(* ===== verification/Quiescence.v ===== *)
(** * When the queues have drained

    Each controller is woken by changes of its own objects, filtered by
    [reconcileTriggerPredicate], and by changes of the objects it reads, through
    a mapping function ([SetupWithManager], in [Watches]).  A change that wakes
    nobody is lost: the status would stand on what is no longer there.  This file
    shows that none is: in every history of deliveries and reconciles after which
    the queue has nothing left, some reconcile of each object started from the
    specification it has now, and whenever that reconcile read the objects it
    looks at, and if it read them at all, its outcome is the one it would have
    with the objects as they are at the end.

    Of client-go and controller-runtime the history keeps what they document:
    handlers see an event after the cache does, a mapping function is applied to
    the old and the new object of an update, reads are answered by the cache, and
    for whatever was enqueued a reconcile starts afterwards ([delivers],
    [drained]). *)

From S2P Require Import Prelude GoStrings GoNet GoTime K8sMeta NetGuard SliceApi MetricsReaders SliceContact SliceController SliceSafety StationApi GroundStation CellApi PassPredictor OcuduConfig EphemerisApi OcuduProvider Propagator Fetchers EphemerisCache CellController CellSafety EphemerisController EphemerisSafety EphemerisWiring CellDemo EphemerisDemo GoFloat Watches.
Local Open Scope string_scope.

Definition put {A} (k : NamespacedName) (o : option A) (m : gmap NamespacedName A) : gmap NamespacedName A :=
  match o with Some a => <[k := a]> m | None => delete k m end.

Lemma put_same {A} k (o : option A) m : put k o m !! k = o.
Proof. destruct o; cbn; [apply lookup_insert_eq|apply lookup_delete_eq]. Qed.

Lemma put_other {A} k k' (o : option A) m : k <> k' -> put k o m !! k' = m !! k'.
Proof. intros H. destruct o; cbn; [by apply lookup_insert_ne|by apply lookup_delete_ne]. Qed.

Section History.
Context {A B S : Type}.
Variables (meta_a : A -> ObjectMeta) (meta_b : B -> ObjectMeta).
(** The specification of a primary object, what its reconcile looks at, and the
    mapping function over the cached primary objects. *)
Variable spec_of : A -> S.
Variable looks_at : A -> NamespacedName -> Prop.
Variable mapper : list A -> B -> list NamespacedName.
(** controller-runtime's [GenerationChangedPredicate]. *)
Variable generation_changed : option ObjectMeta -> option ObjectMeta -> bool.

Abbreviation key_a a := (ObjectKeyFromObject (meta_a a)).
Abbreviation key_b b := (ObjectKeyFromObject (meta_b b)).

Inductive process_event :=
| PrimaryDelivered (k : NamespacedName) (new : option A)
| WatchedDelivered (k : NamespacedName) (new : option B)
| ReconcileStart (k : NamespacedName).               (* a reconcile of [k] starts and reads its object *)

(** The caches after a history. *)
Definition primary_cache (h : list process_event) : gmap NamespacedName A :=
  fold_left (fun c e => match e with PrimaryDelivered k new => put k new c | _ => c end) h ∅.
Definition watched_cache (h : list process_event) : gmap NamespacedName B :=
  fold_left (fun c e => match e with WatchedDelivered k new => put k new c | _ => c end) h ∅.

Definition to_watch_event (old new : option A) : watch_event :=
  match old, new with
  | Some o, Some n => UpdateEvent (Some (meta_a o)) (Some (meta_a n))
  | None, _ => CreateEvent
  | Some _, None => DeleteEvent
  end.

(** What the handlers enqueue for an event that follows [h]. *)
Definition enqueued (h : list process_event) (e : process_event) : list NamespacedName :=
  match e with
  | PrimaryDelivered k new =>
      if reconcileTriggerPredicate generation_changed (to_watch_event (primary_cache h !! k) new) then [k] else []
  | WatchedDelivered k new =>
      flat_map (mapper (map snd (map_to_list (primary_cache h))))
        (option_list (watched_cache h !! k) ++ option_list new)
  | _ => []
  end.

(** *** What is relied on *)

(** Objects are delivered under their keys, and a version that keeps the
    generation of the one before it keeps its specification. *)
Record delivers (h : list process_event) : Prop := {
  de_primary : forall k a, PrimaryDelivered k (Some a) ∈ h -> key_a a = k;
  de_watched : forall k b, WatchedDelivered k (Some b) ∈ h -> key_b b = k;
  de_generation : forall h1 h2 k a0 a, h = (h1 ++ PrimaryDelivered k (Some a) :: h2)%list ->
    primary_cache h1 !! k = Some a0 -> Generation (meta_a a) = Generation (meta_a a0) -> spec_of a = spec_of a0
}.

(** Nothing is left in the queue: for every key that was enqueued a reconcile has
    started since. *)
Definition drained (h : list process_event) : Prop :=
  forall h1 e h2 k, h = (h1 ++ e :: h2)%list -> k ∈ enqueued h1 e -> ReconcileStart k ∈ h2.

(** What a reconcile can be answered that starts after [h1] and reads during
    [h2]: each read has its own moment, and is answered by the cache then. *)
Definition cached (m : gmap NamespacedName B) (k : NamespacedName) : GetResult B :=
  match m !! k with Some b => Found b | None => NotFound end.
Definition served (h1 h2 : list process_event) (f : NamespacedName -> GetResult B) : Prop :=
  forall k, exists g1 g2, h2 = (g1 ++ g2)%list /\ f k = cached (watched_cache (h1 ++ g1)) k.

Hypothesis generation_changed_spec : forall o n,
  generation_changed (Some o) (Some n) = negb (Generation o =? Generation n)%Z.
(** The mapping function wakes whoever looks at the object; what a reconcile
    looks at depends on the key and the specification only. *)
Hypothesis mapper_wakes : forall all a b, a ∈ all -> looks_at a (key_b b) -> key_a a ∈ mapper all b.
Hypothesis looks_at_spec : forall a a' kb, key_a a = key_a a' -> spec_of a = spec_of a' -> looks_at a kb -> looks_at a' kb.

(** *** A suffix that wakes nobody *)

Definition quiet (k : NamespacedName) (h h2 : list process_event) : Prop :=
  forall g1 e g2, h2 = (g1 ++ e :: g2)%list -> k ∉ enqueued (h ++ g1) e.

(** Two versions of an object between which nothing was enqueued for it. *)
Definition same_inputs (a a' : A) : Prop :=
  key_a a = key_a a' /\ spec_of a = spec_of a' /\ deletion_set (meta_a a) = deletion_set (meta_a a').
(* ===== verification/StatusSchema.v ===== *)
(** * The status a reconcile writes passes its own schema

    The status subresource of a SatelliteEphemeris has validation rules too
    ([Admission.admit_SatelliteEphemerisStatus]).  A status that breaks them is
    refused by the API server, and with it the propagated states the cells wait
    for.  This file shows that the only rule the ephemeris controller can break
    is the bound on the length of a condition's message. *)

From S2P Require Import Prelude GoStrings GoNet GoUnicode GoRegexp GoTime GoFloat GoDecimal Schema K8sMeta NetGuard CellApi StationApi PassPredictor OcuduConfig EphemerisApi Admission OcuduProvider CellController CellSafety CellDemo Propagator Fetchers EphemerisCache EphemerisController EphemerisSafety EphemerisWiring EphemerisDemo.
Local Open Scope string_scope.
Local Arguments String.append !_ _ /.

(** ** Printed elevations *)





(** ** The schema of the status *)





(** ** Conditions *)




Section Conditions.
Context {R : Type} `{CR : ControllerRefs R} `{SRV : ConfigServer R} {F : Type} `{ES : ElementSources F}
  `{SC : StatusConditions} `{OM : OrbitModel}.
Variable sha256hex : string -> string.
Variable IsPrint : N -> bool.
Variable marshal_omms : list OMM -> result string string.
Variable ParseOMMs : string -> result string (list OMM).
Variable unicode_lower : string -> string.
Variable url_parse : string -> option URL.
Variable ip_string : IP -> string.
Variable is_context_error : string -> bool.





















Abbreviation acquire := (acquireOMMs sha256hex IsPrint marshal_omms ParseOMMs unicode_lower url_parse ip_string).








End Conditions.

(** ** The pass predictor *)


(** ** The written status *)

Section Status.
Context {R : Type} `{CR : ControllerRefs R} `{SRV : ConfigServer R} {F : Type} `{ES : ElementSources F}
  `{SC : StatusConditions}.

(** The orbit model of the process: the propagator and the pass predictor over
    the SGP4 library. *)
Variable Cos Sin : float64 -> float64.
Variable TLE : Type.
Variable ToTLE : OMM -> result string TLE.
Variable FindPositionAtTime : TLE -> Time -> result string (ECIState * float64).
Variable sort_slice : (PassResult -> PassResult -> bool) -> list PassResult -> list PassResult.
Variable GeneratePasses : TLE -> GroundStation -> Time -> Time -> Z -> result string (list PassDetails).
Variable look_elevation : ECIState * float64 -> GroundStation -> Time -> option float64.
Context `{SORT : !SortsPasses sort_slice}.

(** The elevations the library reports are numbers. *)
Hypothesis elevations_are_numbers : forall tle gs start stop step l p,
  GeneratePasses tle gs start stop step = Ok l -> p ∈ l -> is_finite (dMaxElevation p) = true.

#[local] Instance process_model : OrbitModel :=
  sgp4_model Cos Sin TLE ToTLE FindPositionAtTime sort_slice GeneratePasses look_elevation.


End Status.

(** ** A concrete status *)

#[local] Existing Instance list_conditions.
#[local] Existing Instance demo_refs.
#[local] Existing Instance demo_server.
#[local] Existing Instance down_sources.



(** ** The worker and the set of request ids *)

Lemma write_batch_element_terminal_kept E obj :
  keeps terminal_kept (write_batch_element E obj).
Proof.
  intros w k r Hk Ht.
  destruct (write_batch_element_cases E obj w)
    as [(e & ->) | [-> | (k0 & r0 & w' & _ & Hk0 & -> & Hw & Hoth & _)]];
    simpl; eauto.
  destruct (decide (k = k0)) as [->|Hne].
  - eexists. split; [exact Hw|]. by left.
  - rewrite Hoth by done. eauto.
Qed.

(** C10, as stated, fails: an element whose [id] is a non-empty list is not
    a key of the store, yet the loop body raises on it ([TypeError]), and
    the worker then marks the items of the batch as failed. *)
Lemma unhashable_id_not_ignored :
  let E := scenario_env digest_stub [Return (dq "[{'id':['r9']}]")] in
  let w := snd (analyze E default_cfg req_TA (startup default_cfg)) in
  decode (dq "[{'id':['r9']}]") = Return (JArr [JObj [("id", JArr [JStr "r9"])]])
  /\ write_batch_element E (JObj [("id", JArr [JStr "r9"])]) w
     = (Raise (TypeError "unhashable type: 'list'"), w)
  /\ (store w !! "r0"
      = Some {| status := Queued; queued_at := 100%float; finished_at := None;
                result := JNull; error := None |})
  /\ (exists w', worker_iteration E default_cfg 0 w = Some (Return tt, w') /\
        store w' !! "r0"
        = Some {| status := Error; queued_at := 100%float; finished_at := None;
                  result := JNull;
                  error := Some "unhashable type: 'list'" |}).
Proof.
  vm_compute. repeat split; try done. eexists. split; reflexivity.
Qed.

(** C10, amended. Workers never create store entries: any sequence of
    worker writes (and so any batch run and any iteration of a worker)
    leaves the set of request ids of the store as it was, and the set
    grows only in the admission handler, by the id it draws. A parsed
    batch element that is an object whose [id] is missing, falsy, or a
    string, number or boolean that is not a key of the store is passed
    over: the loop body returns normally and changes nothing. *)
Theorem workers_never_create_entries (E : env) (cfg : config) :
  (forall w w', worker_steps E cfg w w' -> dom (store w') = dom (store w))
  /\ (forall batch w, dom (store (snd (process_batch E batch w))) = dom (store w))
  /\ (forall req w,
        dom (store w) ⊆ dom (store (snd (analyze E cfg req w))) /\
        dom (store (snd (analyze E cfg req w)))
          ⊆ {[uuid4_hex E (drawn w)]} ∪ dom (store w))
  /\ (forall kvs w,
        passable (dict_get "id" kvs) ->
        (forall k, dict_get "id" kvs = JStr k -> store w !! k = None) ->
        write_batch_element E (JObj kvs) w = (Return tt, w)).
Proof.
  split; [|split; [|split]].
  - intros w w'. apply worker_steps_same_keys.
  - intros batch w.
    apply (worker_steps_same_keys E cfg w), (ws_batch E cfg batch), ws_refl.
  - intros req w.
    destruct (analyze_cases E cfg req w)
      as [(_ & Hr) | [(_ & _ & body & w1 & Hr & _ & Hd)
         | [(_ & _ & _ & Hr) | (_ & _ & _ & o & w1 & Hr & _ & Hd)]]];
      rewrite Hr; simpl; try rewrite Hd; split;
      intros x Hx; rewrite ?elem_of_union in *; auto.
  - intros kvs w. apply write_batch_element_miss.
Qed.
Lemma loop_spec (fuel : nat) :
  forall c : Cli.Console,
  (List.length (Cli.stdin c) < fuel)%nat ->
  exists r rest added,
    loop fuel c = (r, Cli.mkConsole (Cli.now c) rest (Cli.stdout c ++ added))
    /\ (r = Cli.Ok tt \/ (r = Cli.Raise Cli.EOFError /\ rest = []))
    /\ (forall l, In l rest -> In l (Cli.stdin c))
    /\ (forall x, In (Cli.Line (Cli.price_line x)) added -> shown_price c x)
    /\ (r = Cli.Ok tt ->
        exists answer before,
          In answer (Cli.stdin c) /\ lower answer <> "yes"%string
          /\ added = before ++ cli_farewell).
Proof.
  induction fuel as [|k IH]; intros c Hlen; [lia|].
  destruct (round_spec c) as (how & rest1 & added1 & Er & Hl1 & Hc1 & Hi1 & Hp1).
  subst loop. cbn [Cli.loop]. unfold Cli.bind at 1. fold round. rewrite Er.
  destruct how.
  - specialize (Hc1 eq_refl).
    destruct (IH (Cli.mkConsole (Cli.now c) rest1 (Cli.stdout c ++ added1)))
      as (r & rest & added2 & El & Hr & Hi & Hp & Hf); [cbn [Cli.stdin]; lia|].
    cbn [Cli.now Cli.stdin Cli.stdout] in *.
    exists r, rest, (added1 ++ added2). rewrite El, app_assoc.
    split; [reflexivity|]. split; [exact Hr|]. split; [auto|]. split.
    + intros x H. apply in_app_or in H. destruct H as [H|H]; [auto|].
      apply Hp in H. eapply shown_price_incl; [| |exact H]; cbn; auto.
    + intro E. destruct (Hf E) as (answer & before & Ha & Hy & Ea).
      exists answer, (added1 ++ before). rewrite Ea, app_assoc. auto.
  - unfold Cli.bind at 1, Cli.input at 1. cbn [Cli.now Cli.stdin Cli.stdout].
    destruct rest1 as [|answer rest2].
    + do 3 eexists. split; [rewrite <- app_assoc; reflexivity|].
      split; [right; split; reflexivity|]. split; [intros l []|]. split.
      * intros x H. apply in_app_or in H. destruct H as [H|H]; [auto|].
        exfalso. sweep H.
      * discriminate.
    + destruct (String.eqb (lower answer) "yes") eqn:Ey; cbn [negb].
      * destruct (IH (Cli.mkConsole (Cli.now c) rest2
                        ((Cli.stdout c ++ added1)
                         ++ [Cli.Prompt (Cli.nl ++ "Do you want to calculate another bond price? (yes/no): ")%string])))
          as (r & rest & added2 & El & Hr & Hi & Hp & Hf);
          [cbn [Cli.stdin List.length] in *; lia|].
        cbn [Cli.now Cli.stdin Cli.stdout] in *.
        exists r, rest, (added1 ++ [Cli.Prompt (Cli.nl ++ "Do you want to calculate another bond price? (yes/no): ")%string] ++ added2).
        rewrite El, !app_assoc.
        split; [reflexivity|]. split; [exact Hr|].
        split; [intros l H; apply Hi1; right; auto|]. split.
        -- intros x H. rewrite <- app_assoc in H.
           apply in_app_or in H. destruct H as [H|H]; [auto|].
           cbn [app In] in H. destruct H as [H|H]; [discriminate H|].
           apply Hp in H. eapply shown_price_incl; [| |exact H]; cbn; auto.
           intros l Hl. apply Hi1. right. exact Hl.
        -- intro E. destruct (Hf E) as (a & before & Ha & Hy & Ea).
           exists a, (added1 ++ [Cli.Prompt (Cli.nl ++ "Do you want to calculate another bond price? (yes/no): ")%string] ++ before).
           rewrite Ea, !app_assoc.
           split; [apply Hi1; right; exact Ha|]. split; [exact Hy | reflexivity].
      * cli_unfold.
        exists (Cli.Ok tt), rest2,
          (added1 ++ [Cli.Prompt (Cli.nl ++ "Do you want to calculate another bond price? (yes/no): ")%string] ++ cli_farewell).
        split; [unfold cli_farewell; rewrite <- !app_assoc; reflexivity|].
        split; [left; reflexivity|].
        split; [intros l H; apply Hi1; right; exact H|]. split.
        -- intros x H. apply in_app_or in H. destruct H as [H|H]; [auto|].
           exfalso. unfold cli_farewell in H. cbn [app] in H. sweep H.
        -- intros _. exists answer, (added1 ++ [Cli.Prompt (Cli.nl ++ "Do you want to calculate another bond price? (yes/no): ")%string]).
           split; [apply Hi1; left; reflexivity|].
           split; [apply String.eqb_neq; exact Ey|].
           rewrite <- app_assoc. reflexivity.
Qed.

Lemma loop_fuel (fuel : nat) :
  forall (c : Cli.Console) (fuel' : nat),
  (List.length (Cli.stdin c) < fuel)%nat -> (fuel <= fuel')%nat ->
  loop fuel' c = loop fuel c.
Proof.
  induction fuel as [|k IH]; intros c fuel' Hlen Hle; [lia|].
  destruct fuel' as [|k']; [lia|].
  destruct (round_spec c) as (how & rest1 & added1 & Er & Hl1 & Hc1 & _).
  assert (Eb : forall (A B : Type) (m : Cli.t A) (g : A -> Cli.t B) (d : Cli.Console),
             Cli.bind m g d = match m d with
                              | (Cli.Ok a, d') => g a d'
                              | (Cli.Raise e, d') => (Cli.Raise e, d')
                              | (Cli.OutOfFuel, d') => (Cli.OutOfFuel, d')
                              end) by reflexivity.
  subst loop. cbn [Cli.loop]. fold round. rewrite !Eb, Er.
  destruct how.
  - specialize (Hc1 eq_refl). apply IH; [cbn [Cli.stdin]; lia | lia].
  - rewrite !Eb. unfold Cli.input. cbn [Cli.now Cli.stdin Cli.stdout].
    destruct rest1 as [|answer rest2]; [reflexivity|].
    destruct (negb (String.eqb (lower answer) "yes")); [reflexivity|].
    apply IH; [cbn [Cli.stdin List.length] in *; lia | lia].
Qed.


Let main := Cli.main strptime float_of_string int_of_string lower format_price str_of_exn.

Lemma main_spec (fuel : nat) (c : Cli.Console) :
  (List.length (Cli.stdin c) < fuel)%nat ->
  exists r rest added,
    main fuel c = (r, Cli.mkConsole (Cli.now c) rest (Cli.stdout c ++ added))
    /\ (r = Cli.Ok tt \/ (r = Cli.Raise Cli.EOFError /\ rest = []))
    /\ (forall x, In (Cli.Line (Cli.price_line x)) added -> shown_price c x)
    /\ (r = Cli.Ok tt ->
        exists answer before,
          In answer (Cli.stdin c) /\ lower answer <> "yes"%string
          /\ added = before ++ cli_farewell).
Proof.
  intro Hlen. subst main. unfold Cli.main. cli_unfold. fold loop.
  match goal with
  | |- context [loop fuel ?d] =>
      destruct (loop_spec fuel d) as (r & rest & added & El & Hr & _ & Hp & Hf);
      [exact Hlen|]; rewrite El
  end.
  cbn [Cli.now Cli.stdin Cli.stdout] in *.
  do 3 eexists. split; [rewrite <- !app_assoc; cbn [app]; reflexivity|].
  split; [exact Hr|]. split.
  - intros x H. cbn [In] in H.
    repeat (destruct H as [H|H];
            [first [discriminate H | injection H as H; not_price H]|]).
    apply Hp in H. eapply shown_price_incl; [| |exact H]; cbn; auto.
  - intro E. destruct (Hf E) as (answer & before & Ha & Hy & Ea).
    exists answer. eexists. split; [exact Ha|]. split; [exact Hy|].
    rewrite Ea. rewrite !app_comm_cons. reflexivity.
Qed.

End CliFacts.


(** X11: the command-line loop ends on every finite input.  As many rounds
    as there are input lines, plus one, are enough and more rounds change
    nothing; [main] then either returns normally or raises [EOFError] with
    the input used up.  The [ValueError] of a malformed number and the
    [ZeroDivisionError] of the engine never leave the loop. *)
Theorem cli_loop_ends
    (strptime : string -> option date) (float_of_string : string -> option Q)
    (int_of_string : string -> option Z) (lower : string -> string)
    (format_price : value -> string) (str_of_exn : Cli.py_exn -> string)
    (c : Cli.Console) (fuel fuel' : nat) :
  (List.length (Cli.stdin c) < fuel)%nat -> (fuel <= fuel')%nat ->
  let main := Cli.main strptime float_of_string int_of_string lower format_price
                str_of_exn in
  main fuel' c = main fuel c
  /\ (fst (main fuel c) = Cli.Ok tt
      \/ (fst (main fuel c) = Cli.Raise Cli.EOFError /\ Cli.stdin (snd (main fuel c)) = []))
  /\ Cli.now (snd (main fuel c)) = Cli.now c
  /\ exists added, Cli.stdout (snd (main fuel c)) = Cli.stdout c ++ added.
Proof.
  intros Hlen Hle main. subst main. split.
  - unfold Cli.main. cli_unfold. apply loop_fuel; [exact Hlen | exact Hle].
  - destruct (main_spec strptime float_of_string int_of_string lower format_price
                str_of_exn fuel c Hlen) as (r & rest & added & Em & Hr & _).
    rewrite Em. cbn [fst snd Cli.now Cli.stdin Cli.stdout].
    split; [|split; [reflexivity | exists added; reflexivity]].
    destruct Hr as [->|[-> ->]]; [left | right; split]; reflexivity.
Qed.

Lemma cli_loop_ends_witness :
  let c := Cli.mkConsole 738945%Z ["1000"; "5"; "2034-02-28"; "4"; "2"; "no"]%string [] in
  let main := Cli.main Calendar.strptime Sample.float_of_string Sample.int_of_string
                Sample.lower Sample.format_price Sample.str_of_exn in
  main 9%nat c = main 7%nat c
  /\ (fst (main 7%nat c) = Cli.Ok tt
      \/ (fst (main 7%nat c) = Cli.Raise Cli.EOFError
          /\ Cli.stdin (snd (main 7%nat c)) = []))
  /\ Cli.now (snd (main 7%nat c)) = Cli.now c
  /\ exists added, Cli.stdout (snd (main 7%nat c)) = Cli.stdout c ++ added.
Proof.
  intro c.
  apply (cli_loop_ends Calendar.strptime Sample.float_of_string Sample.int_of_string
           Sample.lower Sample.format_price Sample.str_of_exn c 7 9).
  - cbn; lia.
  - lia.
Defined.





(** A session of the loop on the sample library: one bond is priced and the
    user leaves; with no answer to the question the input runs out; a face
    value that is not positive is followed by the question at once. *)
Example cli_session :
  let main := Cli.main Calendar.strptime Sample.float_of_string Sample.int_of_string
                Sample.lower Sample.format_price Sample.str_of_exn 7 in
  let typed := ["1000"; "5"; "2034-02-28"; "4"; "2"]%string in
  fst (main (Cli.mkConsole 738945%Z (typed ++ ["NO"%string]) [])) = Cli.Ok tt
  /\ In (Cli.Line (Cli.price_line "1,081.76"))
        (Cli.stdout (snd (main (Cli.mkConsole 738945%Z (typed ++ ["NO"%string]) []))))
  /\ fst (main (Cli.mkConsole 738945%Z typed [])) = Cli.Raise Cli.EOFError
  /\ Cli.stdin (snd (main (Cli.mkConsole 738945%Z ["-5"; "0"; "x"; "Yes"]%string [])))
     = ["x"; "Yes"]%string.
Proof.
  cbv zeta. split; [vm_compute; reflexivity|].
  split; [vm_compute; do 12 right; left; reflexivity|].
  split; vm_compute; reflexivity.
Qed.

(** * The slope of the chart *)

..............................

> EXERCISE DETAILS
What are the lines above, starting at the one with "Hypothesis elevations_are_numbers : forall" and ending at the one with "Lemma write_batch_element_terminal_kept E"? Give them again exactly, and only them.

> EXERCISE RESPONSE
Hypothesis elevations_are_numbers : forall tle gs start stop step l p,
  GeneratePasses tle gs start stop step = Ok l -> p ∈ l -> is_finite (dMaxElevation p) = true.

#[local] Instance process_model : OrbitModel :=
  sgp4_model Cos Sin TLE ToTLE FindPositionAtTime sort_slice GeneratePasses look_elevation.


End Status.

(** ** A concrete status *)

#[local] Existing Instance list_conditions.
#[local] Existing Instance demo_refs.
#[local] Existing Instance demo_server.
#[local] Existing Instance down_sources.



(** ** The worker and the set of request ids *)

Lemma write_batch_element_terminal_kept E obj :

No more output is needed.